The name montelukast was also inspired by the location in which it was developed: Montreal. Interestingly, its originating company initially submitted the name ‘realukast’, with the ‘real’ prefix paying homage to Montreal and ‘lukast’ to indicate its action as a leukotriene receptor antagonist. However, the name was rejected on the basis that ‘REALukast’ implies superiority as a true leukotriene receptor antagonist in comparison to others within this class. Therefore, montelukast was chosen in keeping with its native land.

Closing Thoughts

Seemingly nonsensical names may not always be greeted with immediate popularity. But understanding how they might have come about and whether or not they contain a familiar stem alluding to a particular mechanism of action can help improve familiarity and with time make them more user-friendly.


  1. Asmol (salbutamol sulfate) CFC-free Inhaler Australian approved product information.

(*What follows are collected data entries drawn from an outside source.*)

(* ===== verification/LogReplay.v ===== *)
(** * From the log back to the database (src/src/recovery/logger.cpp,
    src/src/recovery/impl/thread_local_logger.cpp)

    [Enqueue] turns the write set of a committed transaction into a log record.
    [BuildRecoverySet] folds the records of a checkpoint image and of the log
    into the write set that recovery replays: for every row the newest write,
    for every posting list the primary keys whose newest operation is an
    addition.

    The hash maps are [gmap]s; the order in which one is walked is a parameter
    of the model, any permutation of its entries.  The type of an index is its
    UNIQUE bit, the only one the code looks at. *)

From stdpp Require Import gmap strings.
From S2P Require Import Prelude PackedKeys Types DataItem StdAlgo.

(** ** The record of a transaction *)

Module LogEntry.

(** [static_cast<uint8_t>] of the operation. *)
Definition code (op : SecondaryIndexOp) : Z :=
  match op with OpNone => 0 | OpAdd => 1 | OpRemove => 2 | OpFull => 3 end.

(** [SecondaryIndexType::Raw] and [IsUnique]. *)
Definition Raw (unique : bool) : Z := if unique then 1 else 0.
Definition IsUnique (raw : Z) : bool := negb (Z.land raw 1 =? 0).

Definition of_row (s : Snapshot.t) : LogRecord.KeyValuePair :=
  LogRecord.mkKVP (Snapshot.key s) (DataBuffer.toString (DataItem.buffer (Snapshot.data_item_copy s)))
    (DataItem.transaction_id (Snapshot.data_item_copy s)) (Snapshot.table_name s) (Snapshot.index_name s)
    (Raw (Snapshot.index_type_unique s))
    (PackedPrimaryKeysView.primary_keys_vector (DataItem.primary_keys_ (Snapshot.data_item_copy s)))
    (code OpNone) [].

Definition of_delta (s : Snapshot.t) (delta : bytestring * SecondaryIndexOp) : LogRecord.KeyValuePair :=
  LogRecord.mkKVP (Snapshot.key s) (DataBuffer.toString (DataItem.buffer (Snapshot.data_item_copy s)))
    (DataItem.transaction_id (Snapshot.data_item_copy s)) (Snapshot.table_name s) (Snapshot.index_name s)
    (Raw (Snapshot.index_type_unique s)) [] (code delta.2) delta.1.

Definition of_snapshot (s : Snapshot.t) : list LogRecord.KeyValuePair :=
  match Snapshot.index_name s with
  | [] => [of_row s]
  | _ => map (of_delta s) (Snapshot.secondary_index_deltas s)
  end.

Definition record (ws : list Snapshot.t) (epoch : Z) : LogRecord.t :=
  LogRecord.mk epoch (concat (map of_snapshot ws)).

(** [Enqueue]: whether a record was buffered, and the buffer. *)
Definition Enqueue (ws : list Snapshot.t) (epoch : Z) (log_records : LogRecords) : bool * LogRecords :=
  match LogRecord.key_value_pairs (record ws epoch) with
  | [] => (false, log_records)
  | _ => (true, log_records ++ [record ws epoch])
  end.

End LogEntry.

(** ** The recovery set *)

Module Replay.

(** [SecondaryOpKey]: table, index, type, secondary key, primary key. *)
Abbreviation SecondaryGroupKey := (bytestring * bytestring * Z * bytestring)%type.
Abbreviation SecondaryOpKey := (SecondaryGroupKey * bytestring)%type.

Record t := mk {
  secondary_latest : gmap SecondaryOpKey (TransactionId.t * Z);
  recovery_set : list Snapshot.t;
  primary_position : gmap (bytestring * bytestring) nat;
}.

Definition start : t := mk ∅ [] ∅.

Definition is_secondary_index (p : LogRecord.KeyValuePair) : bool :=
  negb (str_eqb (LogRecord.index_name p) []) || negb (LogRecord.secondary_op p =? LogEntry.code OpNone) ||
  match LogRecord.primary_keys p with [] => false | _ => true end ||
  negb (str_eqb (LogRecord.secondary_primary_key p) []) || negb (LogRecord.index_type p =? 0).

Definition group_key (p : LogRecord.KeyValuePair) : SecondaryGroupKey :=
  (LogRecord.table_name p, LogRecord.index_name p, LogRecord.index_type p, LogRecord.key p).

(** An operation on a posting replaces an older one. *)
Definition fold_op (k : SecondaryOpKey) (tid : TransactionId.t) (op : Z)
    (m : gmap SecondaryOpKey (TransactionId.t * Z)) : gmap SecondaryOpKey (TransactionId.t * Z) :=
  match m !! k with
  | Some (tid', _) => if TransactionId.ltb tid' tid then <[k := (tid, op)]> m else m
  | None => <[k := (tid, op)]> m
  end.

Definition fold_secondary (p : LogRecord.KeyValuePair) (m : gmap SecondaryOpKey (TransactionId.t * Z))
    : gmap SecondaryOpKey (TransactionId.t * Z) :=
  if LogRecord.secondary_op p =? LogEntry.code OpFull then
    fold_left (fun m pk => fold_op (group_key p, pk) (LogRecord.tid p) (LogEntry.code OpAdd) m)
      (LogRecord.primary_keys p) m
  else match LogRecord.secondary_primary_key p with
       | [] => m
       | pk => fold_op (group_key p, pk) (LogRecord.tid p) (LogRecord.secondary_op p) m
       end.

(** The value pointer of an empty buffer is null. *)
Definition value_ptr (buffer : bytestring) : option bytestring :=
  match buffer with [] => None | _ => Some buffer end.

Definition replace_row (p : LogRecord.KeyValuePair) (s : Snapshot.t) : Snapshot.t :=
  Snapshot.mk (Snapshot.key s)
    (DataItem.Reset (Snapshot.data_item_copy s) (value_ptr (LogRecord.buffer p)) (LogRecord.tid p))
    (Snapshot.index_cache s) (Snapshot.is_read_modify_write s) (LogRecord.table_name p) (LogRecord.index_name p)
    (LogEntry.IsUnique (LogRecord.index_type p)) (Snapshot.is_insert s) (Snapshot.secondary_index_deltas s).
(* ===== verification/Checkpoint.v ===== *)
(** * Checkpoint images (src/src/recovery/epoch_scan_checkpoint.h,
    epoch_scan_checkpoint.cpp)

    The file format of an image ([Publish] writes it, [Load] reads it back) and
    the sequence of system calls by which [Publish] replaces the image of a
    directory.  The theorems show that a published image loads as it was, that
    whatever a crash during [Publish] leaves is the previous image or the new
    one, complete, and what a capture of a row or of a posting list takes.

    The system calls take their outcomes from an oracle, as the log's do.  Not
    modelled: the threads that wait between images, the statistics about time,
    and the exhaustion of memory. *)

From stdpp Require Import strings.
From S2P Require Import Prelude PackedKeys Crc32c Types WalDevice Wal WalFrames DataItem LogReplay.

Module EpochScanCheckpoint.

Definition kMagic : Z := 0x504b434c.
Definition kVersion : Z := 2.
Definition kFlags : Z := 0.
Definition kHeaderSize : Z := 56.
Definition kSpinAttempts : nat := 64.
Definition kRetryRounds : nat := 200.

(** ** Little-endian fields *)

Definition PutLe64 (v : Z) : bytestring := map (fun i => Z.land (Z.shiftr v (8 * i)) 0xff) (seqZ 0 8).

(** The argument is the buffer from the pointer on. *)
Definition GetLe64 (l : bytestring) : Z :=
  fold_left (fun value i => Z.lor value (u64 (Z.shiftl (nth (Z.to_nat i) l 0) (8 * i)))) (seqZ 0 8) 0.

(** ** System calls *)

Definition ENOENT : Z := 2.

Millers Point: Alphapharm Pty Limited. Approved 26 November 1998, amended 16 October 2012.
  2. Connolly A, Loftus P. Making drug names easy to swallow. Wall Street Journal – Health 2010; June 30.

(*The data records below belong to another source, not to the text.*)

Variable latest_order : list (SecondaryOpKey * (TransactionId.t * Z)) -> list (SecondaryOpKey * (TransactionId.t * Z)).
Variable group_order : list (SecondaryGroupKey * (TransactionId.t * list bytestring)) ->
  list (SecondaryGroupKey * (TransactionId.t * list bytestring)).

(** What [Recover] builds the set from. *)
Lemma Recover_clean replays file w d fs : clean_log w d fs ->
  let image := usable_image replays file in
  ∃ rs cut, (Recover latest_order group_order replays file w d).1.1 =
      obind (BuildRecoverySet latest_order group_order rs (log_records cut fs)) (fun set => Returns (Recovered (log_frontier 0 fs) set)) ∧
    (rs = [] ∧ cut = 0 ∨
     EpochScanCheckpoint.status image = EpochScanCheckpoint.Ok ∧
     EpochScanCheckpoint.img_wal_frontier_at_publish image <= log_frontier 0 fs ∧
     rs = EpochScanCheckpoint.records image ∧ cut = EpochScanCheckpoint.img_cut_epoch image).
Proof.
  intros Hcl image. unfold Recover. fold image. cbn zeta.
  destruct (scan_clean w d fs (EpochScanCheckpoint.img_cut_epoch image) Hcl) as (scan & w1 & d1 & -> & Hcl1 & -> & Hf & Hr).
  pose proof (usable_image_status replays file) as Hu. fold image in Hu. unfold finish.
  destruct (EpochScanCheckpoint.status image) eqn:Es.
  - destruct (Z.ltb_spec (Wal.frontier scan) (EpochScanCheckpoint.img_wal_frontier_at_publish image)).
    + destruct (scan_clean w1 d1 fs 0 Hcl1) as (scan2 & w2 & d2 & -> & _ & -> & Hf2 & Hr2). cbn [fst].
      rewrite Hf2, Hr2. exists [], 0. auto.
    + rewrite Hf, Hr. exists (EpochScanCheckpoint.records image), (EpochScanCheckpoint.img_cut_epoch image).
      split; [done|]. right. split; [done|]. split; [lia|done].
  - destruct Hu as [Hu1 Hu2]; [done|]. rewrite Hf, Hr, Hu1, Hu2. exists [], 0. auto.
  - destruct Hu as [Hu1 Hu2]; [done|]. rewrite Hf, Hr, Hu1, Hu2. exists [], 0. auto.
Qed.

(** An image that [Recover] uses holds what a walk after its cut can see of the
    items of the log. *)
Definition image_fits (replays : bool) (file : Device + Z) (fs : list frame) : Prop :=
  let image := usable_image replays file in
  EpochScanCheckpoint.status image = EpochScanCheckpoint.Ok ->
  EpochScanCheckpoint.img_wal_frontier_at_publish image <= log_frontier 0 fs ->
  0 <= EpochScanCheckpoint.img_cut_epoch image ∧ Forall pair_ok (pairs (EpochScanCheckpoint.records image)) ∧
  captured (EpochScanCheckpoint.img_cut_epoch image) (pairs (log_records 0 fs)) (pairs (EpochScanCheckpoint.records image)).

(** The result of [Recover] rebuilds the tables of the log in a database
    without entries. *)
Lemma recover_tables replays file w d fs result :
  (∀ l, latest_order l ≡ₚ l) -> (∀ l, group_order l ≡ₚ l) -> clean_log w d fs ->
  stamped (log_records 0 fs) -> versions_distinct (pairs (log_records 0 fs)) -> one_type (pairs (log_records 0 fs)) ->
  Forall pair_ok (pairs (log_records 0 fs)) -> image_fits replays file fs ->
  (Recover latest_order group_order replays file w d).1.1 = Returns result ->
  ∃ set, result = Recovered (log_frontier 0 fs) set ∧
    ∀ db db' resumed, (∀ n, entry db n = None) -> Recovery.run (log_frontier 0 fs) set db = Some (db', resumed) ->
      tables_match (pairs (log_records 0 fs)) db' ∧ log_frontier 0 fs < resumed < EpochFramework.kEpochHighWater.
Proof.
  intros Hlo Hgo Hcl Hst Hd Hty Hok Him Hr.
  destruct (Recover_clean replays file w d fs Hcl) as (rs & cut & E & Hcase). rewrite E in Hr. clear E.
  destruct (BuildRecoverySet _ _ rs _) as [s|] eqn:Eb; [|done]. injection Hr as <-. exists s. split; [done|].
  intros db db' resumed Hempty Hrun. assert (Forall frame_ok fs) as Hfr by apply Hcl.
  destruct Hcase as [[-> ->]|(Hs & Hle & -> & ->)].
  - apply BuildRecoverySet_spec in Eb; [|done|done|done].
    destruct (run_spec _ _ _ _ _ _ Eb Hty Hempty Hrun) as (Hm & ? & _). done.
  - destruct (Him Hs Hle) as (Hcut & Hiok & Hcap). apply BuildRecoverySet_spec in Eb; [|done|done|].
    2: { apply Forall_app. split; [done|]. apply Forall_forall. intros p Hp. apply (proj1 (Forall_forall _ _) Hok).
         eapply tail_pairs; done. }
    destruct (run_spec _ _ _ _ _ _ Eb (image_one_type _ _ _ Hfr Hst Hd Hcut Hcap Hty) Hempty Hrun) as (Hm & ? & _).
    split; [by eapply image_tables|done].
Qed.


End recover_clean.

(** ** The theorem on a concrete log and image *)

Module Demo.

#[local] Existing Instance bits_msgpack.
#[local] Existing Instance bits_msgpack_laws.

Definition row (epoch : Z) (key value : bytestring) : LogRecord.KeyValuePair :=
  LogRecord.mkKVP key value (TransactionId.mk epoch 2) [] [] 0 [] 0 [].
Definition posting (epoch : Z) (key : bytestring) (op : SecondaryIndexOp) (pk : bytestring) : LogRecord.KeyValuePair :=
  LogRecord.mkKVP key [] (TransactionId.mk epoch 2) [] [1] 0 [] (LogEntry.code op) pk.

(** Epoch 2 writes the row 1 and posts it under 1; epoch 3 writes the row 2,
    and moves the posting to it. *)
Definition group : list (Z * LogRecords) :=
  [(2, [LogRecord.mk 2 [row 2 [1] [1]; posting 2 [1] OpAdd [1]]]);
   (3, [LogRecord.mk 3 [row 3 [2] [1]; posting 3 [1] OpRemove [1]; posting 3 [1] OpAdd [2]]])].
Definition frames : list frame := group_frames 3 group.
Definition log_file : Device := mkDevice (log_bytes frames ++ zeroes 50) [] [].
Definition log_object : Wal := Wal_open 64 log_file.

(** The image of the items as epoch 2 left them. *)
Definition stats : EpochScanCheckpoint.Stats := EpochScanCheckpoint.mkStats 1 2 2 2 1 1 0.
Definition image_records : LogRecords :=
  [LogRecord.mk 2 [row 2 [1] [1]; LogRecord.mkKVP [1] [] (TransactionId.mk 2 2) [] [1] 0 [[1]] (LogEntry.code OpFull) []]].
Definition image_file : Device := mkDevice (EpochScanCheckpoint.image_bytes stats image_records) [] [].

Definition log_pairs : list LogRecord.KeyValuePair := concat (map LogRecord.key_value_pairs (concat (map snd group))).

Definition image : EpochScanCheckpoint.Image := loaded stats image_records.
#[local] Abbreviation outcome_ := ((Recover (fun l => l) (fun l => l) true (inl image_file) log_object log_file).1.1).

Lemma image_loads : usable_image true (inl image_file) = image.
Proof. vm_compute. reflexivity. Qed.
Lemma log_read : pairs (log_records 0 frames) = log_pairs.
Proof. vm_compute. reflexivity. Qed.
Lemma recovers :
  match outcome_ with
  | Returns (Recovered frontier set) => match Recovery.run frontier set ∅ with Some _ => true | None => false end
  | _ => false
  end = true.
Proof. vm_compute. reflexivity. Qed.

  3. Division of Drug Management & Policies. Guidelines on the Use of International Nonproprietary Names (INNs) for Pharmaceutical Substances. Doc No. WHO/PHARMS/NOM 1570. Geneva: WHO; 1997.
  4. Francis CW. Warfarin: an historical perspective. Hematology Am Soc Hematol Educ Program. 2008: 251
  5. Hoffman JM., Proulx SM. Medication errors caused by confusion of drug names. Drug Saf. 2003; 26(7): 445-52.
  6. Segura-Bedmar I, Martínez P, Segura-Bedmar M. Drug name recognition and classification in biomedical texts. A case study outlining approaches underpinning automated systems. Drug Discov Today. 2008 Sep; 13(17-18): 816-23.
  7. Therapeutic Goods Administration. TGA Approved Terminology for Medicines. Woden: Department of Health and Ageing; 1999.
  8. U.S. Food and Drug Administration. How FDA Reviews Proposed Drug Names. U.S. Department of Health and Human Services.
  9. World Health Organisation (WHO). Guidance on INN. Geneva: WHO; 2014.
  10. World Health Organization (WHO). The use of stems in the selection of International Nonproprietary Names (INN) for pharmaceutical substances 2013. Doc No. WHO/EMP/RHT/TSN/2013.1. Geneva: WHO; 2013.